Y más nos vale que tomemos muy en serio nuestra formación profesional (sustantiva y aplicada). ¿Por qué? Miremos al gobierno que está formando Donald Trump (al cierre de esta columna el recuento de votos aún no ocurre): entre los postulados por el magnate y el presidente electo acumulan una fortuna de 11,000 millones de dólares.

Hoy, al menos así parece en Estados Unidos, el Gobierno ya no está para favorecer a los ricos. Ahora, de plano, los ricos son el Gobierno. ¿Sus decisiones de Estado combatirán la pobreza? ¿Erradicarán los trabajos forzados (esclavitud moderna) de las personas cuya existencia o sobrevivencia depende de una plaza laboral mal pagada?

 

Reivindicar a la patria

México no canta mal las rancheras en cuanto a retos, dudas e inquietudes. En nuestra bendita tierra, además de la inequidad, desigualdad e inseguridad tenemos que sumar la corrupción e impunidad (al menos). Contra todo eso debemos formar un frente común. Entender de una buena vez que México es para todos los mexicanos y no sólo para los malos políticos y empresarios que abusan de –y roban a– los ciudadanos.

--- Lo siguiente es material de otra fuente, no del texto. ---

(** X3. When no longitude and no latitude is NaN, the box is well
    formed (west side not east of the east side, south side not north of
    the north side) and every position of the collection lies inside it. *)
Theorem bounding_box_encloses (g : geojson) (b : bbox) :
  bounding_box g = OK b ->
  no_nan (all_coords g) ->
  PrimFloat.leb (min_lon b) (max_lon b) = true
  /\ PrimFloat.leb (min_lat b) (max_lat b) = true
  /\ forall c lon lat,
       In c (all_coords g) -> item 0 c = OK lon -> item 1 c = OK lat ->
       box_contains b lon lat = true.
Proof.
  intros H Hn. apply bounding_box_OK in H as (lon0 & lons & lat0 & lats & E0 & E1 & ->).
  pose proof (items_no_nan 0 _ _ ltac:(lia) Hn E0) as N0.
  pose proof (items_no_nan 1 _ _ ltac:(lia) Hn E1) as N1.
  inversion N0 as [ | ? ? Hlon0 Hlons]; subst. inversion N1 as [ | ? ? Hlat0 Hlats]; subst.
  pose proof (min_from_le lon0 lons Hlon0 Hlons) as Lmin.
  pose proof (max_from_ge lon0 lons Hlon0 Hlons) as Lmax.
  pose proof (min_from_le lat0 lats Hlat0 Hlats) as Tmin.
  pose proof (max_from_ge lat0 lats Hlat0 Hlats) as Tmax.
  rewrite List.Forall_forall in Lmin, Lmax, Tmin, Tmax.
  cbn [min_lon max_lon min_lat max_lat]. repeat split.
  - apply (leb_trans _ lon0); [ apply Lmin | apply Lmax ]; now left.
  - apply (leb_trans _ lat0); [ apply Tmin | apply Tmax ]; now left.
  - intros c lon lat Hc Hlon Hlat. unfold box_contains.
    cbn [min_lon max_lon min_lat max_lat].
    pose proof (items_In_inv 0 _ _ c lon E0 Hc Hlon) as I0.
    pose proof (items_In_inv 1 _ _ c lat E1 Hc Hlat) as I1.
    now rewrite (Lmin lon I0), (Lmax lon I0), (Tmin lat I1), (Tmax lat I1).
Qed.
(** ** Reading back: memory *)

Section memory_reading.
Import Re ReSpec.

(** X7.  [_parse_memory] reads back the percentage of a memory line:
    on the label, blanks, a number, blanks and a percent sign, followed
    by anything, it returns the number. *)
Theorem parse_memory_reads ds ws1 ws2 tail :
  number ds → blank ws1 → blank ws2 →
  _parse_memory ("memory usage:" +:+ ws1 +:+ ds +:+ ws2 +:+ "%" +:+ tail)
    = Ok (Py.digits_val 0 ds).
Proof.
  intros Hds H1 H2. unfold _parse_memory.
  assert (search Pat.memory ("memory usage:" +:+ ws1 +:+ ds +:+ ws2 +:+ "%" +:+ tail)
          = Some {| matched := "memory usage:" +:+ ws1 +:+ ds +:+ ws2 +:+ "%" +:+ "";
                    after := tail; groups := {[ 1%nat := ds ]} |}) as ->.
  { assert (match_here Pat.memory
              ("memory usage:" +:+ ws1 +:+ ds +:+ ws2 +:+ "%" +:+ tail)
            = Some {| matched := "memory usage:" +:+ ws1 +:+ ds +:+ ws2 +:+ "%" +:+ "";
                      after := tail; groups := {[ 1%nat := ds ]} |}) as Hh.
    { unfold match_here, Pat.memory, cat. simpl foldr.
      rewrite run_Seq, run_Lit. rewrite run_Seq.
      apply run_Star; [by rewrite all_space|by apply stops_digit_number|].
      rewrite run_Seq, run_Group.
      apply run_Plus; [by apply number_ne|by apply number_all| |].
      { by apply stops_blank. }
      rewrite run_Seq.
      apply run_Star; [by rewrite all_space|done|].
      rewrite run_Seq, run_Lit. change tail with ("" +:+ tail) at 1.
      rewrite run_Lit. reflexivity. }
    change (search Pat.memory ?t) with
      (match match_here Pat.memory t with Some m => Some m | None =>
         match t with String _ t' => search Pat.memory t' | EmptyString => None end end).
    by rewrite Hh. }
  unfold group. simpl groups. rewrite lookup_singleton_eq. by apply number_int.
Qed.

Lemma parse_memory_reads_witness : _parse_memory "memory usage: 53 %" = Ok 53.
Proof.
  apply (parse_memory_reads "53" " " " " ""); repeat split;
    (done || (unfold Py.int_max_str_digits; simpl; lia)).
Defined.
End memory_reading.

(** ** Reading back: uptime *)

Section uptime_reading.
Import Re ReSpec.












End uptime_reading.

(** ** Reading back: the port row *)

Section port_reading.
Import Re ReSpec.
















End port_reading.

(** ** Reading back: the version report *)

Section version_reading.
Import Re ReSpec.





End version_reading.

(** ** Reading back: the lan line *)

Section lan_reading.
Import Re ReSpec.





End lan_reading.

(** ** Reading back: the radio slots *)

Section wlan_reading.
Import Re ReSpec.







End wlan_reading.

(** ** The commands of a poll *)

Section calls.
Import ReSpec.
Implicit Types (σ : session) (data : dict) (command : string).

Lemma with_trace_id σ : with_trace σ (trace σ) = σ.
Proof. by destruct σ. Qed.

Lemma with_trace_twice σ tr tr' : with_trace (with_trace σ tr) tr' = with_trace σ tr'.
Proof. done. Qed.


Lemma sends_ret {A} (a : A) : sends (mret a) [].
Proof.
  intros σ data Hd. exists []. split_and!; [done| |done|done].
  simpl. by rewrite app_nil_r, with_trace_id.
Qed.
(** * luna: scope resolution and register allocation of the code generator

    A shallow embedding of [src/Visitor.cpp]: the flat name table with its
    chain of [NameScope] objects, and the [CodeGenerateVisitor] handlers that
    lower an AST into register bytecode.

    Conventions of the embedding.
    - A C++ pointer into a heap of objects is an [option nat]: [None] is
      [nullptr], [Some a] is the object at address [a].  [String *] and
      [Function *] are such pointers; two pointers are equal exactly when
      they are the same address, whatever the objects hold.
    - A [NameScope *] is the scope record itself: a [NameScope] is never
      written to after its constructor has run, and the scopes alive at one
      time form one chain, on which each has a different [previous_]; so
      the record and a pointer to it carry the same information.  Its
      [name_list_] member, a pointer to the one [ScopeNameList] of the
      visitor, is the [ScopeNameList] passed to every operation.
    - [int] is [Z].  Signed overflow is undefined in C++; the embedding
      describes the executions without it.
    - Dereferencing [nullptr] and a failing [assert] end the run: they are
      the two [fault]s of the [outcome] monad. *)

From stdpp Require Import base numbers list option strings.

Open Scope Z_scope.

(** ** Outcomes *)

Inductive fault : Type :=
| NullDereference
| AssertFailure.

Inductive outcome (A : Type) : Type :=
| Ok (a : A)
| Fault (f : fault).

Arguments Ok {A} a.
Arguments Fault {A} f.

Definition bind {A B : Type} (m : outcome A) (k : A -> outcome B) : outcome B :=
  match m with
  | Ok a => k a
  | Fault f => Fault f
  end.

Notation "'let*' x := m 'in' k" := (bind m (fun x => k))
  (at level 10, x pattern, m at level 100, k at level 200).

Definition pointer : Type := option nat.
Definition nullptr : pointer := None.

(** [std::size_t] is 64 bits wide: a sum of two sizes wraps modulo 2^64.
    The sum is taken in [N], so that it can be evaluated. *)
Definition size_t_add (x y : nat) : nat :=
  N.to_nat ((N.of_nat x + N.of_nat y) mod 2 ^ 64)%N.

(** [n] is a value of [std::size_t]. *)
Definition size_t_fits (n : nat) : Prop := (N.of_nat n < 2 ^ 64)%N.

(** The [String] objects of the program: the text held at each address.
    The visitor never reads through a [String *]; the heap only serves to
    say which pointers lead to equal text. *)
Definition StringHeap : Type := list string.

Definition text (heap : StringHeap) (p : pointer) : option string :=
  match p with
  | Some a => heap !! a
  | None => None
  end.

(** ** The name scope chain *)

Module Scope.

Record ScopeName : Type := mkScopeName {
  name_ : pointer;      (* String *name_ *)
  register_ : Z         (* int register_ *)
}.

(** [ScopeName()] *)
Definition ScopeName_default : ScopeName := mkScopeName nullptr 0.

#[global] Instance ScopeName_eq_dec : EqDecision ScopeName.
Proof. solve_decision. Defined.

#[warnings="-register-all"]
Inductive NameScope : Type := mkNameScope {
  previous_ : option NameScope;   (* NameScope *previous_ *)
  start_ : nat;                   (* std::size_t start_ *)
  owner_ : pointer                (* Function *owner_ *)
}.

Record ScopeNameList : Type := mkScopeNameList {
  name_list_ : list ScopeName;
  current_scope_ : option NameScope
}.

(** [ScopeNameList()] *)
Definition ScopeNameList_new : ScopeNameList := mkScopeNameList [] None.

(** [NameScope::NameScope(name_list, owner)]: the new scope and the
    updated list.  With no [owner] and no previous scope the constructor
    reads [previous_->owner_] through a null pointer. *)
Definition NameScope_new (name_list : ScopeNameList) (owner : pointer)
  : outcome (NameScope * ScopeNameList) :=
  let previous := current_scope_ name_list in
  let start := length (name_list_ name_list) in
  match owner with
  | Some _ =>
      let this := mkNameScope previous start owner in
      Ok (this, mkScopeNameList (name_list_ name_list) (Some this))
  | None =>
      match previous with
      | Some p =>
          let this := mkNameScope previous start (owner_ p) in
          Ok (this, mkScopeNameList (name_list_ name_list) (Some this))
      | None => Fault NullDereference
      end
  end.

(** [NameScope::~NameScope()] *)
Definition NameScope_delete (this : NameScope) (name_list : ScopeNameList)
  : ScopeNameList :=
  mkScopeNameList
    (resize (start_ this) ScopeName_default (name_list_ name_list))
    (previous_ this).

(** [GetScopeName(index)]; [start_ + index] is a sum of [std::size_t]. *)
Definition GetScopeName (this : NameScope) (name_list : ScopeNameList)
    (index : nat) : option ScopeName :=
  let i := size_t_add (start_ this) index in
  if decide (i < length (name_list_ name_list))%nat
  then name_list_ name_list !! i
  else None.

(** The loop of [IsBelongsToScope] over the entries from [start_] to the
    end of the table: the register of the first entry whose [name_] is the
    pointer [name]. *)
Fixpoint scan (name : pointer) (entries : list ScopeName) : option Z :=
  match entries with
  | [] => None
  | e :: rest =>
      if decide (name_ e = name) then Some (register_ e) else scan name rest
  end.

(** [IsBelongsToScope(name, reg)]: [Some r] when the method returns true,
    [r] being the value written to [*reg] when [reg] is given; [None] when
    it returns false (and [*reg] is left alone). *)
Definition IsBelongsToScope (this : NameScope) (name_list : ScopeNameList)
    (name : pointer) : option Z :=
  scan name (drop (start_ this) (name_list_ name_list)).

(** [AddScopeName(name, reg)]: the returned bool, the final value of
    [*reg], and the updated list. *)
Definition AddScopeName (this : NameScope) (name_list : ScopeNameList)
    (name : pointer) (reg : Z) : bool * Z * ScopeNameList :=
  match IsBelongsToScope this name_list name with
  | None =>
      (true, reg,
       mkScopeNameList (name_list_ name_list ++ [mkScopeName name reg])
                       (current_scope_ name_list))
  | Some r => (false, r, name_list)
  end.

(** [GetPrevious()] *)
Definition GetPrevious (this : NameScope) : option NameScope := previous_ this.

(** [GetBlongsToScope(name)]: the pair of the scope found and its owner. *)
Fixpoint GetBlongsToScope (this : NameScope) (name_list : ScopeNameList)
    (name : pointer) : option NameScope * pointer :=
  match this with
  | mkNameScope previous start owner =>
      match IsBelongsToScope this name_list name with
      | Some _ => (Some this, owner)
      | None =>
          match previous with
          | Some p => GetBlongsToScope p name_list name
          | None => (None, nullptr)
          end
      end
  end.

Y no son los únicos pendientes. Llama la atención –al menos la mía– que los asuntos irresueltos de México en materia de Estado de Derecho (por mencionar un ámbito de nuestra vida nacional) aumenten y se acumulen uno sobre otro como expedientes en juzgado.

Hoy los mexicanos prefieren seguridad y contar con los servicios básicos (ambos temas aplazados para la mayoría), aunque eso signifique renunciar a libertades y derechos (ahí están los estudios del CIDE y otras instituciones). El tema es más dramático si consideramos que nuestro país es una de las potencias económicas del planeta (con base en números OCDE).

Otro botón de muestra. Este año nuestra Constitución Federal cumplirá un siglo: ¿necesitamos una nueva? En un mundo ideal sería hermoso tener un momento Constituyente, pero si el resultado será un documento absurdo como el que presentaron para la Ciudad de México, honestamente me quedo con la de 1917.

¿Qué más? La creciente y añeja incapacidad de los funcionarios públicos (no de todos) para resolver los reclamos de una sociedad cada vez más compleja. Saben que no pueden con el cargo y ahí siguen aferrados al hueso.

Tenemos mecanismos para colocarlos, pero carecemos de herramientas basadas en meritocracia para quitarlos. El punto que aquí concluyo tiene que ver con la urgente necesidad nacional de anteponer las competencias éticas y técnicas, a los compadrazgos y complicidades de las personas que ejerzan alguna función pública. En fin. Aún tenemos salvación como país.